**EXERCISE DETAILS:** Your job with the data below is to output exactly the lines from the one holding "intros id Hid." down to the one holding "- intros id t c", both included, and no others.

Items listed in a dataset:
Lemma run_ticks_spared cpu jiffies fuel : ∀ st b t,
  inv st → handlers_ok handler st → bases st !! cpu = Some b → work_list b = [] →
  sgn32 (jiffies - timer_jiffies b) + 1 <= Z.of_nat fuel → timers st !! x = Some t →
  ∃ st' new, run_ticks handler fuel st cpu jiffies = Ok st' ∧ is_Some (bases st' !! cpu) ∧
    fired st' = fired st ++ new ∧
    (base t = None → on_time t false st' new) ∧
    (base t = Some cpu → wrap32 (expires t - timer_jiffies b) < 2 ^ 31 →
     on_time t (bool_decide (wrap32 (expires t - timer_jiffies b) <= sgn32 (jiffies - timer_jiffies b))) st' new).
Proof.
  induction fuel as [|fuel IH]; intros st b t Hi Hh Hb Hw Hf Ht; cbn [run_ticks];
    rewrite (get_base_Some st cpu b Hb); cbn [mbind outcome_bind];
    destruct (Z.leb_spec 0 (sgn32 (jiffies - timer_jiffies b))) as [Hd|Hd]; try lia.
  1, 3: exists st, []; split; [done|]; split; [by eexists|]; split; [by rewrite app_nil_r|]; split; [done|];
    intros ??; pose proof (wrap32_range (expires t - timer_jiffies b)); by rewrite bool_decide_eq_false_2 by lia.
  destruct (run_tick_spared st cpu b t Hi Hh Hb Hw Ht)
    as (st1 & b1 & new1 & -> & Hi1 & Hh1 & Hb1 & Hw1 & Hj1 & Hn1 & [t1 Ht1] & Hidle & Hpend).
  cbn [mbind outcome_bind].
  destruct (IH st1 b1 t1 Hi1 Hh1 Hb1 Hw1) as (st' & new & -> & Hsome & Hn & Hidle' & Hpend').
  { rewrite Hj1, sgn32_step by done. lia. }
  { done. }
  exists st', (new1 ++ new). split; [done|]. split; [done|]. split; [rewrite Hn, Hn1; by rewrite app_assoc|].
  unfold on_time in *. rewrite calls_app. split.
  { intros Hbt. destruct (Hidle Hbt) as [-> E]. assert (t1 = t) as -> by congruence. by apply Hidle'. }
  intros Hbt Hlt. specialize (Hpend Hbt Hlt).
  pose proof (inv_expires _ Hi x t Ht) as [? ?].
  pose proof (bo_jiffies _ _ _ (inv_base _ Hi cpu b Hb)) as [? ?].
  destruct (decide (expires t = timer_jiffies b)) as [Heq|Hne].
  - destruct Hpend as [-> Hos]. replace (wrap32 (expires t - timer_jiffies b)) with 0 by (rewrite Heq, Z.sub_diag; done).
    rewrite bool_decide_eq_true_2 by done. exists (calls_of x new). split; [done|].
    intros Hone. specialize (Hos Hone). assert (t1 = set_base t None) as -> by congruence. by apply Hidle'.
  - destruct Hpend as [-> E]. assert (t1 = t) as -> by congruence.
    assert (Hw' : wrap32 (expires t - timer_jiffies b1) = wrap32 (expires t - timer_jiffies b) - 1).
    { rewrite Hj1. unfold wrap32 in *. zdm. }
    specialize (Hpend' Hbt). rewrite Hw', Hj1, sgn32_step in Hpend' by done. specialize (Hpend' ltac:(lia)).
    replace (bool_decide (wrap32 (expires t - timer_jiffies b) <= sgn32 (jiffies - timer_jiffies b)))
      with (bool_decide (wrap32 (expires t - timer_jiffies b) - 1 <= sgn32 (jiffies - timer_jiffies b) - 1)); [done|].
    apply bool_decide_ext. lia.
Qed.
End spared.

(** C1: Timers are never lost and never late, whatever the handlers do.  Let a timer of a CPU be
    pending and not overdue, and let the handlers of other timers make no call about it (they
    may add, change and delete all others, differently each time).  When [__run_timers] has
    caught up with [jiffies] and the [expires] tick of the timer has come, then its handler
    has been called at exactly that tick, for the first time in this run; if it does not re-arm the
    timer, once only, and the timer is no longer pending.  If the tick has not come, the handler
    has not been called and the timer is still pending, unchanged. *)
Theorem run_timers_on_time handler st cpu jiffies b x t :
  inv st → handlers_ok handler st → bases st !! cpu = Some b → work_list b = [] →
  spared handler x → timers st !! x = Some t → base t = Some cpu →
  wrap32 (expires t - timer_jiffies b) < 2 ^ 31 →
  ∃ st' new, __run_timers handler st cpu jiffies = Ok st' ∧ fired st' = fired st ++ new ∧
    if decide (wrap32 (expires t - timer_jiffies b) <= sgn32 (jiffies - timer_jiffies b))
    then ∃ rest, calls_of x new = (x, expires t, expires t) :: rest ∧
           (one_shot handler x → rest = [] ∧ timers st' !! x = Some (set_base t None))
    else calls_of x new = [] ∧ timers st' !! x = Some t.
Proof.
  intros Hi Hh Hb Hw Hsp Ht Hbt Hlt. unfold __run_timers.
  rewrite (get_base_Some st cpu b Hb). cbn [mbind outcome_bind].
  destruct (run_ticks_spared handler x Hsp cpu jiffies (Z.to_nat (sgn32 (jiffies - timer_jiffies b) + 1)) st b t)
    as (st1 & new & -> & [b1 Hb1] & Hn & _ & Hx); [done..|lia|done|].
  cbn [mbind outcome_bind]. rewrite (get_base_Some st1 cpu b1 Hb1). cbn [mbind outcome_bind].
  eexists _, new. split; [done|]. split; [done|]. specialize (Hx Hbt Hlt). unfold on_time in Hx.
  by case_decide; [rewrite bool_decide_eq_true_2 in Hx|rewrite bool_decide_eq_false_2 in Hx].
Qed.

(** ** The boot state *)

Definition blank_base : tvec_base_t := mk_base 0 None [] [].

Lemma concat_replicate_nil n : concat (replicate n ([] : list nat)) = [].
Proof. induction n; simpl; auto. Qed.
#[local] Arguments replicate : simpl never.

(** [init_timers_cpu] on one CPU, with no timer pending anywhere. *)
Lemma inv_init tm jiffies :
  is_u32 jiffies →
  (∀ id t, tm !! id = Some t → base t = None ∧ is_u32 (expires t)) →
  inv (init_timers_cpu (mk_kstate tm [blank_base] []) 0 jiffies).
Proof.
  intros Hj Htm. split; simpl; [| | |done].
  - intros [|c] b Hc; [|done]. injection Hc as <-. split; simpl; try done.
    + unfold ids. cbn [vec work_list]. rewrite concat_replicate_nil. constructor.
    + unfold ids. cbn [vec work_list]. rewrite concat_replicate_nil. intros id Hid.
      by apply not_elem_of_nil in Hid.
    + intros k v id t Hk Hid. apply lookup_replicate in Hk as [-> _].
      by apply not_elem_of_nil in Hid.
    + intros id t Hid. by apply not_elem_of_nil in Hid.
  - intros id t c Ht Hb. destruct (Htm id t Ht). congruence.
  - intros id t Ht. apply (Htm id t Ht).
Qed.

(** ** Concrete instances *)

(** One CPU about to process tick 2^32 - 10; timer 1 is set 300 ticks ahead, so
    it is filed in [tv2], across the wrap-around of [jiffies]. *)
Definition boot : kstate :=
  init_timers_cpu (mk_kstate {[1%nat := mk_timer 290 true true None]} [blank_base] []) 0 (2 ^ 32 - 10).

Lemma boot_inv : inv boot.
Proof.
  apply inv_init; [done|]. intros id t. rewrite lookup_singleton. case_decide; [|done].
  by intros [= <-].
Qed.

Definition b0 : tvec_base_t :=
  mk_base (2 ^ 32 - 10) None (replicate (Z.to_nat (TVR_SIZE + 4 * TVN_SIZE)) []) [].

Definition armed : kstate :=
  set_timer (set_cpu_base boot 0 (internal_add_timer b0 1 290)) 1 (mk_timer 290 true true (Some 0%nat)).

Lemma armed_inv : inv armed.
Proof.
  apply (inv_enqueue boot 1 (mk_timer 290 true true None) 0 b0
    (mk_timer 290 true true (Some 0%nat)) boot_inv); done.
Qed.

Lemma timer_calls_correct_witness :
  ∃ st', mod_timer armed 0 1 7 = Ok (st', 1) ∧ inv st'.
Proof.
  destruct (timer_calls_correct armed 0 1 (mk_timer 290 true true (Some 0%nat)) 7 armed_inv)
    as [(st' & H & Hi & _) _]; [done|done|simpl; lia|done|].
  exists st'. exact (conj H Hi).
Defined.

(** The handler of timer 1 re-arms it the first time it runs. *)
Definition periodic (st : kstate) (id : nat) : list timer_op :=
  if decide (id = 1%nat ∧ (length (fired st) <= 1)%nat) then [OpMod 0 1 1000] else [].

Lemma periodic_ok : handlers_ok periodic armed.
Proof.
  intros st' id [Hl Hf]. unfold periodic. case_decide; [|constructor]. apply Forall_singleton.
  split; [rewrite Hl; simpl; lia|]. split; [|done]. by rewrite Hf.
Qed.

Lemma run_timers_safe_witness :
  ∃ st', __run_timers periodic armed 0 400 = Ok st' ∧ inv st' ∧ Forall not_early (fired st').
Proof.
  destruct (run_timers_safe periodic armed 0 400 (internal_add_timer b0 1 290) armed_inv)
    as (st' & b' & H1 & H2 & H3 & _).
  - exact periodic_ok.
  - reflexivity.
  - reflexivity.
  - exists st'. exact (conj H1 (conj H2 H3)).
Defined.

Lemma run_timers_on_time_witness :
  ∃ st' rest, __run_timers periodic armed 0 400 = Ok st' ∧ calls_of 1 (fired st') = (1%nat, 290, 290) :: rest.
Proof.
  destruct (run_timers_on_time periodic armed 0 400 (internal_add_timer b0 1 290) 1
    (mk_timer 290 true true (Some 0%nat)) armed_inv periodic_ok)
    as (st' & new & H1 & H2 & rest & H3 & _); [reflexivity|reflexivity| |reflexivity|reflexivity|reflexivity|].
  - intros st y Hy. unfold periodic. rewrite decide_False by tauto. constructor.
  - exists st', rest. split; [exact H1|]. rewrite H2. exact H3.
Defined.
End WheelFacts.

**SOLVED PROBLEM:**
    + unfold ids. cbn [vec work_list]. rewrite concat_replicate_nil. intros id Hid.
      by apply not_elem_of_nil in Hid.
    + intros k v id t Hk Hid. apply lookup_replicate in Hk as [-> _].
      by apply not_elem_of_nil in Hid.
    + intros id t Hid. by apply not_elem_of_nil in Hid.
  - intros id t c Ht Hb. destruct (Htm id t Ht). congruence.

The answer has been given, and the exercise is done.